Exact reproduction required: the lines below from the line with "intros [Hne Hin]%He." to the line with "case_decide; [by apply", both ends included, and no others.

-------- Supplied data --------

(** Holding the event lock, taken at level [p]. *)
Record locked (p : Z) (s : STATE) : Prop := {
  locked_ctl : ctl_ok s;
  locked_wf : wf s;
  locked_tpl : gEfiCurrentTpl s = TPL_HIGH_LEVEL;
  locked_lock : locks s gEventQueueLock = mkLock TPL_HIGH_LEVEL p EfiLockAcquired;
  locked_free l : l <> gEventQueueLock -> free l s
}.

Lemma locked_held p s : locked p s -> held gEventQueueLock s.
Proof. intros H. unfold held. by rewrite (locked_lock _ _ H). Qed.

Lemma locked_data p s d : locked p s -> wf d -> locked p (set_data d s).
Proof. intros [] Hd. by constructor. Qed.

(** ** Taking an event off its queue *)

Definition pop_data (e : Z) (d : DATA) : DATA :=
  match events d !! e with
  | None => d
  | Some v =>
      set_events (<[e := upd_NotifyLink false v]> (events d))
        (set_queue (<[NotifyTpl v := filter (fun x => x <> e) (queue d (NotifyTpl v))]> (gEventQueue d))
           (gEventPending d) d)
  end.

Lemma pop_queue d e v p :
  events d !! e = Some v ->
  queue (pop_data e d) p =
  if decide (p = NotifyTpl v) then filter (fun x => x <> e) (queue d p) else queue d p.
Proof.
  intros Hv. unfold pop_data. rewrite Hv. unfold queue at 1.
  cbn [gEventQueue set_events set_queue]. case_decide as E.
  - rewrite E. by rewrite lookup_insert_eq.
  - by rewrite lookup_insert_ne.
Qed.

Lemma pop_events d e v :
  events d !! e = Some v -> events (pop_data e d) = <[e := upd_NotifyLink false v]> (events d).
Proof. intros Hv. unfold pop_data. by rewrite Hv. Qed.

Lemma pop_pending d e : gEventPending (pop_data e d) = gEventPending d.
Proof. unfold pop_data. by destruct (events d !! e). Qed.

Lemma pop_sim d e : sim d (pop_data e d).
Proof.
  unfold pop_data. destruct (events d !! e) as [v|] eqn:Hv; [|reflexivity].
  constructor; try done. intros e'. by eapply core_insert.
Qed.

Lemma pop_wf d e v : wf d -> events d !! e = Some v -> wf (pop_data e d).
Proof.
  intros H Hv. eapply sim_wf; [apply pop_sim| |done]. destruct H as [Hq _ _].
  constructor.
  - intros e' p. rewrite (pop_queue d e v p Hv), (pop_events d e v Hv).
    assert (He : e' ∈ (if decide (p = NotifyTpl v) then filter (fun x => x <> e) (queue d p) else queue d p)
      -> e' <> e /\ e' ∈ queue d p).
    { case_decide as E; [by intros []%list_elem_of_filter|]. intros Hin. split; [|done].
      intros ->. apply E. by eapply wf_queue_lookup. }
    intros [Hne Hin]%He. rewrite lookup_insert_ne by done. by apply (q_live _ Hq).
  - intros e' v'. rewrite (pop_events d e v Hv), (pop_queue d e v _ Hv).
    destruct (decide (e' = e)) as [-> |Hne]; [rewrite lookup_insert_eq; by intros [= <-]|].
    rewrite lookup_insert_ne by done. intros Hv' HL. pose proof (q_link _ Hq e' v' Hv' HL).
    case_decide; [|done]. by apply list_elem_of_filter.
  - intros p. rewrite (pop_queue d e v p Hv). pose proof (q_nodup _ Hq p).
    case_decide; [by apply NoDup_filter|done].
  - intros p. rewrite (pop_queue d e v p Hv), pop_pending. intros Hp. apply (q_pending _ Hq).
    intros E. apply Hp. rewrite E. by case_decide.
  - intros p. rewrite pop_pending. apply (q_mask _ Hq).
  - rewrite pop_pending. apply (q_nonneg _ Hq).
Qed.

--------
-------- Supplied data --------

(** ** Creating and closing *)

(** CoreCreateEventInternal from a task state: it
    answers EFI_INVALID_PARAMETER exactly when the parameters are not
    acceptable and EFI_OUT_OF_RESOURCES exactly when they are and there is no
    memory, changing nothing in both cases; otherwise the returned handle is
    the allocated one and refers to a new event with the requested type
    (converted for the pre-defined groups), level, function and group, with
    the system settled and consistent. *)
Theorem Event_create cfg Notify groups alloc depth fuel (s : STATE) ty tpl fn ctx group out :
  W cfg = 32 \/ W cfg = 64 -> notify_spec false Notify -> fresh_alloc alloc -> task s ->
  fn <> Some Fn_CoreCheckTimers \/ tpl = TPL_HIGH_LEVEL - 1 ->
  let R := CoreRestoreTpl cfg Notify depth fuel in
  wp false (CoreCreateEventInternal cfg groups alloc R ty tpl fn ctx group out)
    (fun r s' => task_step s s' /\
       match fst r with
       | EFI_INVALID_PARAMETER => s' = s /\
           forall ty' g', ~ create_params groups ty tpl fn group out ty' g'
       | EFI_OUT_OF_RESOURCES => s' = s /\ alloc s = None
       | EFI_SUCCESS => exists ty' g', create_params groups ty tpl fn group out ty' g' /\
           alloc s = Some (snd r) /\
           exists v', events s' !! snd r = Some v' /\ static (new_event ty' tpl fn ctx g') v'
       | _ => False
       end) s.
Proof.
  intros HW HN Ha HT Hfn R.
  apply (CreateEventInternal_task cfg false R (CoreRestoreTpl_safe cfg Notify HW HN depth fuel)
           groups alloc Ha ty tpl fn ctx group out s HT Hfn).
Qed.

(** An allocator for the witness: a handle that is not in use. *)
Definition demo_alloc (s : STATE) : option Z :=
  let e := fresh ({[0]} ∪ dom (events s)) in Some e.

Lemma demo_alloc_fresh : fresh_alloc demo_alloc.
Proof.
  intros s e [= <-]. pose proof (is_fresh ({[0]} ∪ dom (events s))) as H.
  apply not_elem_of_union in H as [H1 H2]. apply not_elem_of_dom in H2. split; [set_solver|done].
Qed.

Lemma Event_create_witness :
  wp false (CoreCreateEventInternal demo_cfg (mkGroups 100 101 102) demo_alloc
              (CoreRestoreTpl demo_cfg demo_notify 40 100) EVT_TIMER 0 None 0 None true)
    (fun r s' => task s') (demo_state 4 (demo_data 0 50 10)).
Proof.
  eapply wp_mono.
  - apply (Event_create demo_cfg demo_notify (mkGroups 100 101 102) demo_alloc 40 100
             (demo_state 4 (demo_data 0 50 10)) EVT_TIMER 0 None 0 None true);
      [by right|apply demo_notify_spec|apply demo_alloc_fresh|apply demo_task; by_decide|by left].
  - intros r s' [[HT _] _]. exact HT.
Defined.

--------

Result:
    intros [Hne Hin]%He. rewrite lookup_insert_ne by done. by apply (q_live _ Hq).
  - intros e' v'. rewrite (pop_events d e v Hv), (pop_queue d e v _ Hv).
    destruct (decide (e' = e)) as [-> |Hne]; [rewrite lookup_insert_eq; by intros [= <-]|].
    rewrite lookup_insert_ne by done. intros Hv' HL. pose proof (q_link _ Hq e' v' Hv' HL).
    case_decide; [|done]. by apply list_elem_of_filter.
  - intros p. rewrite (pop_queue d e v p Hv). pose proof (q_nodup _ Hq p).
    case_decide; [by apply NoDup_filter|done].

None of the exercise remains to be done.